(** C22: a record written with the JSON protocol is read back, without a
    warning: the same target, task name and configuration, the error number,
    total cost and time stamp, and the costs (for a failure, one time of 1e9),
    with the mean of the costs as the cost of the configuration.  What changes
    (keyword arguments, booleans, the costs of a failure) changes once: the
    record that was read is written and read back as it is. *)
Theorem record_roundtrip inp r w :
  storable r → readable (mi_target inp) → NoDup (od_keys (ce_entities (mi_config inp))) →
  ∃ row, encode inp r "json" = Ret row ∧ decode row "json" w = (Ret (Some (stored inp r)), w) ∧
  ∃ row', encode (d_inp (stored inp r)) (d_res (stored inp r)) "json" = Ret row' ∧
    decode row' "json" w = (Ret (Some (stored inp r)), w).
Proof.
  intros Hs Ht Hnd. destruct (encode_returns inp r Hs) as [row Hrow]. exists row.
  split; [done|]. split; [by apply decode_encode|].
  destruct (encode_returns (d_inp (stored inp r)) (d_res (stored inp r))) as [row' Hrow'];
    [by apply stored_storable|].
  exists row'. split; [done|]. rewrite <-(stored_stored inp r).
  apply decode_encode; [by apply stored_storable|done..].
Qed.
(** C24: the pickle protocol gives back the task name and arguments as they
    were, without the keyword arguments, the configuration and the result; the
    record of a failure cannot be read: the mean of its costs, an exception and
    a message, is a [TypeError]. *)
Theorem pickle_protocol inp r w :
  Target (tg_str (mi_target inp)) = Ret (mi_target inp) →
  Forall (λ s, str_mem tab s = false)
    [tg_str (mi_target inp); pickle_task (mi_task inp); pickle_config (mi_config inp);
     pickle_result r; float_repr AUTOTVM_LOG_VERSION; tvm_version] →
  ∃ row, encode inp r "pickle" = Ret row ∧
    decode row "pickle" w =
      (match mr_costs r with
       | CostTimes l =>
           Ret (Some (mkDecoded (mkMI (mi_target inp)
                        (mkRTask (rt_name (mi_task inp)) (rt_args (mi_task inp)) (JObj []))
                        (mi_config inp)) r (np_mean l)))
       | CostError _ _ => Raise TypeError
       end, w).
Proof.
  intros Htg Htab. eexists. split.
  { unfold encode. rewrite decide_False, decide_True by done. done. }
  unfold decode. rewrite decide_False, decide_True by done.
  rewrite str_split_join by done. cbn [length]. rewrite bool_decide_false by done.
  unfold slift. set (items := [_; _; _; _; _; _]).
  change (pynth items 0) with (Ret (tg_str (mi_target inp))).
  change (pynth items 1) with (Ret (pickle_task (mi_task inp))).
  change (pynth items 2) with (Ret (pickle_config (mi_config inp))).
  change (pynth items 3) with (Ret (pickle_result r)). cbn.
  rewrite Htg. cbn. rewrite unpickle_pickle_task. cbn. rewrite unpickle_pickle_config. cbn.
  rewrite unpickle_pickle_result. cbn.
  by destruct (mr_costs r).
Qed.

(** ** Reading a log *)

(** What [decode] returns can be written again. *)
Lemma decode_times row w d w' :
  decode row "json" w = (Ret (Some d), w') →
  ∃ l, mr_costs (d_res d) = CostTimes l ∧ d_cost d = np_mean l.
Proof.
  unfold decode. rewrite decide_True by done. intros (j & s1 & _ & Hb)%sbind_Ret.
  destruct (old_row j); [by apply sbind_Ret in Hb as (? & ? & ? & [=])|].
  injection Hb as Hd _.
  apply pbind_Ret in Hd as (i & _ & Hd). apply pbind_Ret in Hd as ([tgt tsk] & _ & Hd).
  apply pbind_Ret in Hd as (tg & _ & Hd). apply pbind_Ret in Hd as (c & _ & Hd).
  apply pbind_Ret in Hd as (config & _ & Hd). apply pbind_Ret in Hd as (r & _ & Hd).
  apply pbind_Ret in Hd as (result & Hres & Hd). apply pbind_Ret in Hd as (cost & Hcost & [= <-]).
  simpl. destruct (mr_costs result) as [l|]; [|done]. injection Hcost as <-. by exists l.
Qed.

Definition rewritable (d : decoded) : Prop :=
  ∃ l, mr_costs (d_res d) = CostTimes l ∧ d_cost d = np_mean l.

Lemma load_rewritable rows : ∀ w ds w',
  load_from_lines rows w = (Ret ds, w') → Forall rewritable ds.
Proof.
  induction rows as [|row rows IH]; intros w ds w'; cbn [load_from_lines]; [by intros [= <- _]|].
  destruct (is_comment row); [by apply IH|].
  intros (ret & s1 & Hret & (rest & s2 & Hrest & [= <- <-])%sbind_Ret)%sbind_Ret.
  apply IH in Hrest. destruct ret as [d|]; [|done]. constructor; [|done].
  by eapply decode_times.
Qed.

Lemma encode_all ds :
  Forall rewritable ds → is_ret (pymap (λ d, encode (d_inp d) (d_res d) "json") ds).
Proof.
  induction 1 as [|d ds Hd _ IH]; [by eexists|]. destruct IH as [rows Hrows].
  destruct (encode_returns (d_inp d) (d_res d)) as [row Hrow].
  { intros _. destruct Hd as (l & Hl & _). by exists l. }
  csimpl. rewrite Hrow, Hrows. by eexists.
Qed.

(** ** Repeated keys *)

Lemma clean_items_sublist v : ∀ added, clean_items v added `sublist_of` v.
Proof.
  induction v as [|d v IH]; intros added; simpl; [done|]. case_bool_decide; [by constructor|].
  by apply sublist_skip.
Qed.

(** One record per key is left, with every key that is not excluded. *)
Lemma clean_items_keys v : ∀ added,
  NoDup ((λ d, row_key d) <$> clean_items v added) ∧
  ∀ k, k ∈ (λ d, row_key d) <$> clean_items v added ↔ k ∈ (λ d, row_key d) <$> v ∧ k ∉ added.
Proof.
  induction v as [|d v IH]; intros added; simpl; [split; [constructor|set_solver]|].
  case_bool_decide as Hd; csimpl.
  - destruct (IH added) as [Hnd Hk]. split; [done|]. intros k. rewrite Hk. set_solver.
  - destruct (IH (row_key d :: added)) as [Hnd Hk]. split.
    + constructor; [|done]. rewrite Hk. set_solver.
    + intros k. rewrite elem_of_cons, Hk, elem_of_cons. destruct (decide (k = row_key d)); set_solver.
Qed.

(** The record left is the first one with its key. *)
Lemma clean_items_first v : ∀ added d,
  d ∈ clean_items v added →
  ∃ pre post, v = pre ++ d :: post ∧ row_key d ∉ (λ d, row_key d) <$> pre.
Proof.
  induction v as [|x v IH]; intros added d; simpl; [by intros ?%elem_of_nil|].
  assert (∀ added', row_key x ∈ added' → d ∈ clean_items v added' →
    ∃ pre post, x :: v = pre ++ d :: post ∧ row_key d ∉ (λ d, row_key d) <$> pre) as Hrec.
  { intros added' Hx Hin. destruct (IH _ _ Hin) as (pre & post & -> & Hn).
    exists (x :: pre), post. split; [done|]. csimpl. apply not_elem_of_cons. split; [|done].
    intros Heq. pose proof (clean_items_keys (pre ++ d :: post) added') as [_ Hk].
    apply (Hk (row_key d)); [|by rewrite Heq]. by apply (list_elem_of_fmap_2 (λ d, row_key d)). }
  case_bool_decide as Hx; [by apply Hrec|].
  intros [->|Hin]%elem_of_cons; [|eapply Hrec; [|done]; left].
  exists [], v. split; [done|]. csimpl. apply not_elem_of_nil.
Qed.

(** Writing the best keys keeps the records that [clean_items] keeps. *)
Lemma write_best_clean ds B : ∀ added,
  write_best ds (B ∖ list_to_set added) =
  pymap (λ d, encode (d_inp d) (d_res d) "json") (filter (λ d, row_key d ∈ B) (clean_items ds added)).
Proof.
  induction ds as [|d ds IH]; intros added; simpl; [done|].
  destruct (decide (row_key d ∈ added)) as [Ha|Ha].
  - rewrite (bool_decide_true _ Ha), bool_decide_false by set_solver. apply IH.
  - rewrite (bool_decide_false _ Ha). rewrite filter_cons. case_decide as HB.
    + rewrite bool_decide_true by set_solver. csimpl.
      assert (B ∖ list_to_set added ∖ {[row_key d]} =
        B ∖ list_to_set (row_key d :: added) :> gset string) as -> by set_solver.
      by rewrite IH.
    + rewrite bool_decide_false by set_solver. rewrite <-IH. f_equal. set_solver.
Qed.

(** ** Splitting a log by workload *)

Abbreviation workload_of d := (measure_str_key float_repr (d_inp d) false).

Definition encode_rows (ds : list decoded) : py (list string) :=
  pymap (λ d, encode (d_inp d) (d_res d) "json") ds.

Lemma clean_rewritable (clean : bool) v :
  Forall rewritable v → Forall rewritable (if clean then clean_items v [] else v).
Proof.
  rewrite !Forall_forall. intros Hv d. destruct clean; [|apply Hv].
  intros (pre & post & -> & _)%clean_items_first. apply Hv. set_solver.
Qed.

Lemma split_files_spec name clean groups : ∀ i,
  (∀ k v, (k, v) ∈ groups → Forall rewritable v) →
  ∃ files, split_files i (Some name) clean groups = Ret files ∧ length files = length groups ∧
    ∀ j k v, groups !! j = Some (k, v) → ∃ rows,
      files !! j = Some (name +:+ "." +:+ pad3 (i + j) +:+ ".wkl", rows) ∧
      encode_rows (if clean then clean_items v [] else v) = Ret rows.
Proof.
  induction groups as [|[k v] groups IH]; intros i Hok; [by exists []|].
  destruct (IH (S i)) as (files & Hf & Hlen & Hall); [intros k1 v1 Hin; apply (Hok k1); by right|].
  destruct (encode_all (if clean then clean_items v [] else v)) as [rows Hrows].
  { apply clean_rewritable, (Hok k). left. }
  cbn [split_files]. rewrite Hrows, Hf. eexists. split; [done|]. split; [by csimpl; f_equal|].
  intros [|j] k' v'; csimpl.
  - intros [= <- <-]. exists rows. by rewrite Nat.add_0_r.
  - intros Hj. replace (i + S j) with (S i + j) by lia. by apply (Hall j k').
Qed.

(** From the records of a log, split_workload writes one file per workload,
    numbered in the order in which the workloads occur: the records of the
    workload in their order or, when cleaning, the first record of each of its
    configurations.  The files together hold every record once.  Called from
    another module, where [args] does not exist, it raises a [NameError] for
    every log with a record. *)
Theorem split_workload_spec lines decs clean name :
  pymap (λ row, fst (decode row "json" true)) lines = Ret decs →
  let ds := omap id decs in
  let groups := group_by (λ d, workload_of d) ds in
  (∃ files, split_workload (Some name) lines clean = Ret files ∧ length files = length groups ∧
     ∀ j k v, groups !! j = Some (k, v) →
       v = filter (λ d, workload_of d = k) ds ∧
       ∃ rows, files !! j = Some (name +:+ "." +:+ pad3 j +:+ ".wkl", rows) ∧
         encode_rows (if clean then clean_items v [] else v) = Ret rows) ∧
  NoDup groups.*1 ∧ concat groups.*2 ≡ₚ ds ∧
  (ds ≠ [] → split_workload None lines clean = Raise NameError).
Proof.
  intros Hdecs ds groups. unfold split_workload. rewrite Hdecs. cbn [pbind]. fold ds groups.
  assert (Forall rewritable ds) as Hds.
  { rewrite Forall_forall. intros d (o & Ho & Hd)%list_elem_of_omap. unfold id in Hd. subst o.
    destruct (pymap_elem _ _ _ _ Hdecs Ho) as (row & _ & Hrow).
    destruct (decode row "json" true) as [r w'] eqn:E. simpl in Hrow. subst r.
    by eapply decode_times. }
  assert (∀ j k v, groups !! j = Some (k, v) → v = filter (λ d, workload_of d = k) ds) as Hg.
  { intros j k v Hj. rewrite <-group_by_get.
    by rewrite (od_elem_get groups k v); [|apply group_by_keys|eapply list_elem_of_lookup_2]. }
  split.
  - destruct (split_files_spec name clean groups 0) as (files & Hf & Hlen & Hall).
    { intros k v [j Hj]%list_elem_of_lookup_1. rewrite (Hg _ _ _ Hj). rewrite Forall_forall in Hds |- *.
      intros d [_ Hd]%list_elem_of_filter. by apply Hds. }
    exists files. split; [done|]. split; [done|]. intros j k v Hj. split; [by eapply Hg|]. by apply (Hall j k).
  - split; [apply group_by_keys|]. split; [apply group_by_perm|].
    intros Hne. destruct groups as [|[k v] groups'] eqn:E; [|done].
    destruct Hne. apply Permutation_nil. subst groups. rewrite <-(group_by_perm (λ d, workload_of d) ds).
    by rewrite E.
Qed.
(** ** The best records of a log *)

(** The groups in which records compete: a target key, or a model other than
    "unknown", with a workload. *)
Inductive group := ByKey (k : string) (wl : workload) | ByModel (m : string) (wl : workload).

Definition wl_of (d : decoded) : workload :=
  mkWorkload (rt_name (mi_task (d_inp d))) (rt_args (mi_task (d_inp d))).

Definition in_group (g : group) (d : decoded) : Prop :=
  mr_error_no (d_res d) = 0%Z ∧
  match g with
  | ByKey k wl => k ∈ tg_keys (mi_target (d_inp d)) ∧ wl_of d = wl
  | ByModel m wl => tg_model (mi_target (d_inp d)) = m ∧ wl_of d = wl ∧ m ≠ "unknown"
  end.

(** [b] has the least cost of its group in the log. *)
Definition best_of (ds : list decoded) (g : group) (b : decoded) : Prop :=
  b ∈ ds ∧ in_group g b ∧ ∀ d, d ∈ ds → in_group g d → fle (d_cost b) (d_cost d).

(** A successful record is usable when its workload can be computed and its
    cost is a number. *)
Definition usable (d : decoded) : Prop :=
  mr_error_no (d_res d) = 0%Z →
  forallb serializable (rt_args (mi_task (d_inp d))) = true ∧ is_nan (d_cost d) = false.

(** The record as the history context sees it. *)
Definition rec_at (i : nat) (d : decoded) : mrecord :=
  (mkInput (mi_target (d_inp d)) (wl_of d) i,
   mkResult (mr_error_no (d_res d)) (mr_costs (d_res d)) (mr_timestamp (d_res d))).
-=-=-=-=-
* _PROBLEM TO SOLVE_: Nothing should appear in the answer except the lines above from the line with "destruct (old_row j);" through the line with "destruct (encode_returns (d_inp d)", both included, written out exactly.

* _REPLY TO THE TASK_:
  destruct (old_row j); [by apply sbind_Ret in Hb as (? & ? & ? & [=])|].
  injection Hb as Hd _.
  apply pbind_Ret in Hd as (i & _ & Hd). apply pbind_Ret in Hd as ([tgt tsk] & _ & Hd).
  apply pbind_Ret in Hd as (tg & _ & Hd). apply pbind_Ret in Hd as (c & _ & Hd).
  apply pbind_Ret in Hd as (config & _ & Hd). apply pbind_Ret in Hd as (r & _ & Hd).
  apply pbind_Ret in Hd as (result & Hres & Hd). apply pbind_Ret in Hd as (cost & Hcost & [= <-]).
  simpl. destruct (mr_costs result) as [l|]; [|done]. injection Hcost as <-. by exists l.
Qed.

Definition rewritable (d : decoded) : Prop :=
  ∃ l, mr_costs (d_res d) = CostTimes l ∧ d_cost d = np_mean l.

Lemma load_rewritable rows : ∀ w ds w',
  load_from_lines rows w = (Ret ds, w') → Forall rewritable ds.
Proof.
  induction rows as [|row rows IH]; intros w ds w'; cbn [load_from_lines]; [by intros [= <- _]|].
  destruct (is_comment row); [by apply IH|].
  intros (ret & s1 & Hret & (rest & s2 & Hrest & [= <- <-])%sbind_Ret)%sbind_Ret.
  apply IH in Hrest. destruct ret as [d|]; [|done]. constructor; [|done].
  by eapply decode_times.
Qed.

Lemma encode_all ds :
  Forall rewritable ds → is_ret (pymap (λ d, encode (d_inp d) (d_res d) "json") ds).
Proof.
  induction 1 as [|d ds Hd _ IH]; [by eexists|]. destruct IH as [rows Hrows].
  destruct (encode_returns (d_inp d) (d_res d)) as [row Hrow].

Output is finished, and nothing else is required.